(* ===== verification/IndexTests.v ===== *)
(** * The unit tests of the index

    The tests of crates/index, run on the model.  The graph library is the exact search: it
    keeps every vector with its key and answers with the nearest ones by cosine similarity. *)
From S2P Require Import Prelude RustStd RustFloat Common Core Config Fs Memory Store Index UnitTests.
Import Store.Demo.

#[local] Open Scope string_scope.
#[local] Open Scope list_scope.

(** ** The library *)

(** By descending similarity, of those that are as near in the order of their insertion. *)
Definition nearer (query : list f32) : relation (NodeId * list f32) := λ a b,
  f_lt (default F32.zero (cosine_similarity query a.2)) (default F32.zero (cosine_similarity query b.2)) = false.
#[global] Instance nearer_dec query : RelDecision (nearer query).
Proof. intros a b. unfold nearer. apply _. Defined.
Definition keyed_vectors : Type := list (NodeId * list f32).
Definition without_key (id : NodeId) (g : keyed_vectors) : keyed_vectors := filter (λ entry, entry.1 ≠ id) g.

#[global] Instance exact_library : HnswLib := {|
  hnsw_graph := keyed_vectors;
  hnsw_vectors := N;
  hnsw_new _ _ _ _ _ := [];
  vectors_new dimension _ := dimension;
  hnsw_insert g id v := (true, (g.1 ++ [(id, v)], g.2));
  hnsw_set g id v := (true, (without_key id g.1 ++ [(id, v)], g.2));
  hnsw_delete g id := without_key id g;
  hnsw_search g query k keep := Some (take (N.to_nat k)
    (filter (λ id, from_option (λ f, f id) true keep = true) (merge_sort (nearer query) g.1).*1));
  hnsw_len := length;
  hnsw_save g := to_bytes g;
  hnsw_load bs := of_bytes bs;
  vectors_save v _ := to_bytes v;
  vectors_load bs := of_bytes bs;
|}.

#[global] Instance space_manifest_eq_dec : EqDecision PersistedVectorSpaceManifest.
Proof. solve_decision. Defined.
#[global] Program Instance space_manifest_countable : Countable PersistedVectorSpaceManifest :=
  inj_countable' (λ s, (vector_name s, vector_candidate_count s, vs_dimension s)) (λ '(a, b, c), mkSpaceManifest a b c) _.
Next Obligation. by intros []. Qed.
#[global] Instance vector_manifest_eq_dec : EqDecision PersistedVectorIndexManifest.
Proof. solve_decision. Defined.
#[global] Program Instance vector_manifest_countable : Countable PersistedVectorIndexManifest :=
  inj_countable' (λ m, (vm_format_version m, vm_backend m, vm_last_applied_lsn m, vm_max_nodes m, vm_semantic_top_k m,
      vm_exact_fallback_threshold m, vm_hnsw_m m, vm_hnsw_ef_construction m, vm_hnsw_ef_search m, vector_spaces m))
    (λ '(a, b, c, d, e, f, g, h, i, j), mkVectorManifest a b c d e f g h i j) _.
Next Obligation. by intros []. Qed.
#[global] Instance vector_codec : IndexCodec := {|
  json_encode_vector_manifest := to_bytes;
  json_decode_vector_manifest := of_bytes;
|}.

(** ** Equality *)

(** [PartialEq for HnswVectorSpace]: the graph does not matter. *)
Definition HnswVectorSpace_eq (a b : HnswVectorSpace) : bool :=
  bool_decide (sp_candidate_ids a = sp_candidate_ids b) && bool_decide (sp_dimension a = sp_dimension b).
Definition HnswVectorIndex_eq (a b : HnswVectorIndex) : bool :=
  btree_eqb HnswVectorSpace_eq (spaces a) (spaces b) && (max_nodes a =? max_nodes b)%N &&
  (hx_semantic_top_k a =? hx_semantic_top_k b)%N &&
  (hx_exact_fallback_threshold a =? hx_exact_fallback_threshold b)%N && (hx_m a =? hx_m b)%N &&
  (hx_ef_construction a =? hx_ef_construction b)%N && (hx_ef_search a =? hx_ef_search b)%N.
Definition VectorIndexState_eq (a b : VectorIndexState) : bool :=
  match a, b with
  | Exact a, Exact b => bool_decide (candidate_ids_by_name a = candidate_ids_by_name b)
  | Hnsw a, Hnsw b => HnswVectorIndex_eq a b
  | _, _ => false
  end.
(** The [PartialEq] that is derived for [GraphIndex]. *)
Definition GraphIndex_eq (a b : GraphIndex) : bool :=
  bool_decide (node_ids a = node_ids b) && bool_decide (unique_key_index a = unique_key_index b) &&
  bool_decide (adjacency_index a = adjacency_index b) &&
  bool_decide (reverse_adjacency_index a = reverse_adjacency_index b) &&
  bool_decide (label_type_index a = label_type_index b) && bool_decide (temporal_index a = temporal_index b) &&
  VectorIndexState_eq (ix_vector_index a) (ix_vector_index b).

(** ** Tests *)

#[global] Instance IndexName_eq_dec : EqDecision IndexName.
Proof. solve_decision. Defined.

Definition v1_catalog_contains_required_primary_indexes : test :=
  let has name := existsb (λ index, bool_decide (id_name index = name)) v1_defaults in
  assert (has IxNodeId) ;;
  assert (has IxAdjacency) ;;
  assert (has IxVector).

Definition tenth (n : Z) : f32 := F32.lit n 10.
Definition lookup_in (edges : list EdgeRecord) (id : EdgeId) : option EdgeRecord :=
  (list_to_map ((λ e, (edge_id e, e)) <$> edges) : gmap EdgeId EdgeRecord) !! id.
Definition ids_in_range (ix : GraphIndex) (from to : Z) : option (list NodeId) := expect (node_ids_in_time_range ix from to).

Definition rebuilds_graph_indexes_for_lookup_and_adjacency : test :=
  node_a ← node_of "node_a" "memory";
  let node_a := insert_vector "default" [tenth 1; tenth 2]
    (insert_property "timestamp" (PInteger 100) (insert_property "unique_key" (PString "alpha") node_a)) in
  node_b ← node_of "node_b" "memory";
  edge ← edge_of "edge_ab" node_a node_b "relates_to";
  let '(index, _) := rebuild [node_a; node_b] [edge] [] in
  assert (contains_node index (node_id node_a)) ;;
  assert_eq (lookup_unique_key index "alpha") (Some (node_id node_a)) ;;
  assert_eq (length (node_ids_by_type index "memory")) 2%nat ;;
  assert_eq (length (edge_ids_for index (node_id node_a) Outgoing (lookup_in [edge]) (Some "relates_to"))) 1%nat ;;
  in_range ← ids_in_range index 90 110;
  assert_eq (length in_range) 1%nat ;;
  assert_eq (length (vector_candidate_ids index "default")) 1%nat.

Definition incremental_updates_match_rebuild_for_mixed_changes : test :=
  node_a ← node_of "node_a" "memory";
  let node_a := insert_vector "default" [tenth 1; tenth 2]
    (insert_property "timestamp" (PInteger 100) (insert_property "unique_key" (PString "alpha") node_a)) in
  node_b ← node_of "node_b" "memory";
  edge_ab ← edge_of "edge_ab" node_a node_b "relates_to";
  let '(incremental, h) := rebuild [node_a; node_b] [edge_ab] [] in
  updated_node_a ← node_of "node_a" "memory_v2";
  let updated_node_a := insert_property "timestamp" (PInteger 250) (insert_property "unique_key" (PString "beta") updated_node_a) in
  node_c ← node_of "node_c" "memory";
  edge_ac ← edge_of "edge_ac" updated_node_a node_c "relates_to";
  let incremental := Index.delete_edge edge_ab incremental in
  let st := Index.delete_node node_a (incremental, h) in
  let st := Index.upsert_node updated_node_a st in
  let '(incremental, h) := Index.upsert_node node_c st in
  let incremental := Index.upsert_edge edge_ac incremental in
  let '(incremental, h) := Index.delete_node node_b (incremental, h) in
  let '(rebuilt, _) := rebuild [updated_node_a; node_c] [edge_ac] h in
  assert (GraphIndex_eq incremental rebuilt) ;;
  assert_eq (lookup_unique_key incremental "alpha") None ;;
  assert_eq (lookup_unique_key incremental "beta") (Some (node_id updated_node_a)) ;;
  assert_eq (length (node_ids_by_type incremental "memory_v2")) 1%nat ;;
  in_range ← ids_in_range incremental 200 300;
  assert_eq (length in_range) 1%nat ;;
  assert_eq (length (vector_candidate_ids incremental "default")) 0%nat.

Definition graph_index_defaults_to_exact_vector_backend : test :=
  assert (match ix_vector_index GraphIndex_default with Exact _ => true | Hnsw _ => false end).

(** HNSW from two vectors on. *)
Definition small_hnsw : VectorIndexConfig := mkVectorIndex BackendHnsw 1 2 16 200 64.
Definition unit_x : list f32 := [F32.one; F32.zero].

Definition hnsw_backend_returns_filtered_semantic_candidates : test :=
  node_a ← insert_vector "default" unit_x <$> node_of "node_a" "memory";
  node_b ← insert_vector "default" [tenth 8; tenth 2] <$> node_of "node_b" "memory";
  node_c ← insert_vector "default" unit_x <$> node_of "node_c" "profile";
  let '(index, h) := rebuild_with_config [node_a; node_b; node_c] [] small_hnsw [] in
  let hits := Index.semantic_candidate_ids h index unit_x "default" (Some "memory") 2 None in
  assert_eq (length hits) 2%nat ;;
  assert_eq (hits !! 0%nat) (Some (node_id node_a)) ;;
  assert (forallb (λ id, negb (bool_decide (id = node_id node_c))) hits) ;;
  let snapshot := index_snapshot index in
  assert_eq (is_vector_backend snapshot) "hnsw" ;;
  assert (is_vector_runtime_ready snapshot) ;;
  assert_eq (is_vector_dimensions snapshot !! "default") (Some 2%nat).

Definition hnsw_vector_index_persists_and_warm_loads : test :=
  node_a ← insert_vector "default" unit_x <$> node_of "node_a" "memory";
  node_b ← insert_vector "default" [F32.zero; F32.one] <$> node_of "node_b" "memory";
  let tempdir : Path := ["T"; "tmp"] in
  let w := mkWorld ∅ {[ ["tmp"]; ["T"; "tmp"] ]} [] None None in
  let manifest_path := "vector-index.manifest.json" :: tempdir in
  let graph_path := "vector-index.hnsw.bin" :: tempdir in
  let vectors_path := "vector-index.vectors.bin" :: tempdir in
  let '(index, h) := rebuild_with_config [node_a; node_b] [] small_hnsw [] in
  '(_, w) ← call (persist_vector_index h index manifest_path graph_path vectors_path (Some 42%N)) w;
  let '(loaded, h, w) := rebuild_with_config_and_vector_index_load [node_a; node_b] [] small_hnsw
    (Some (mkLoadConfig manifest_path graph_path vectors_path (Some 42%N))) h w in
  let snapshot := index_snapshot loaded in
  assert_eq (is_vector_backend snapshot) "hnsw" ;;
  assert (is_vector_runtime_ready snapshot) ;;
  let hits := Index.semantic_candidate_ids h loaded unit_x "default" None 1 None in
  assert (negb (is_nil hits)) ;;
  assert_eq (hits !! 0%nat) (Some (node_id node_a)) ;;
  assert (bool_decide (node_id node_b ∈ hits)).

(** All of them pass. *)
Theorem index_passes_its_tests : Forall passes
  [v1_catalog_contains_required_primary_indexes; rebuilds_graph_indexes_for_lookup_and_adjacency;
   incremental_updates_match_rebuild_for_mixed_changes; graph_index_defaults_to_exact_vector_backend;
   hnsw_backend_returns_filtered_semantic_candidates; hnsw_vector_index_persists_and_warm_loads].
Proof. repeat (constructor; [vm_compute; reflexivity|]). constructor. Qed.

_How to complete this task_: Your answer should be the lines above, from the line containing "assert (has IxNodeId) ;;" up to and including the line containing "assert_eq (lookup_unique_key index", reproduced exactly and with nothing else.

_Solution for this exercise_:
  assert (has IxNodeId) ;;
  assert (has IxAdjacency) ;;
  assert (has IxVector).

Definition tenth (n : Z) : f32 := F32.lit n 10.
Definition lookup_in (edges : list EdgeRecord) (id : EdgeId) : option EdgeRecord :=
  (list_to_map ((λ e, (edge_id e, e)) <$> edges) : gmap EdgeId EdgeRecord) !! id.
Definition ids_in_range (ix : GraphIndex) (from to : Z) : option (list NodeId) := expect (node_ids_in_time_range ix from to).

Definition rebuilds_graph_indexes_for_lookup_and_adjacency : test :=
  node_a ← node_of "node_a" "memory";
  let node_a := insert_vector "default" [tenth 1; tenth 2]
    (insert_property "timestamp" (PInteger 100) (insert_property "unique_key" (PString "alpha") node_a)) in
  node_b ← node_of "node_b" "memory";
  edge ← edge_of "edge_ab" node_a node_b "relates_to";
  let '(index, _) := rebuild [node_a; node_b] [edge] [] in
  assert (contains_node index (node_id node_a)) ;;
  assert_eq (lookup_unique_key index "alpha") (Some (node_id node_a)) ;;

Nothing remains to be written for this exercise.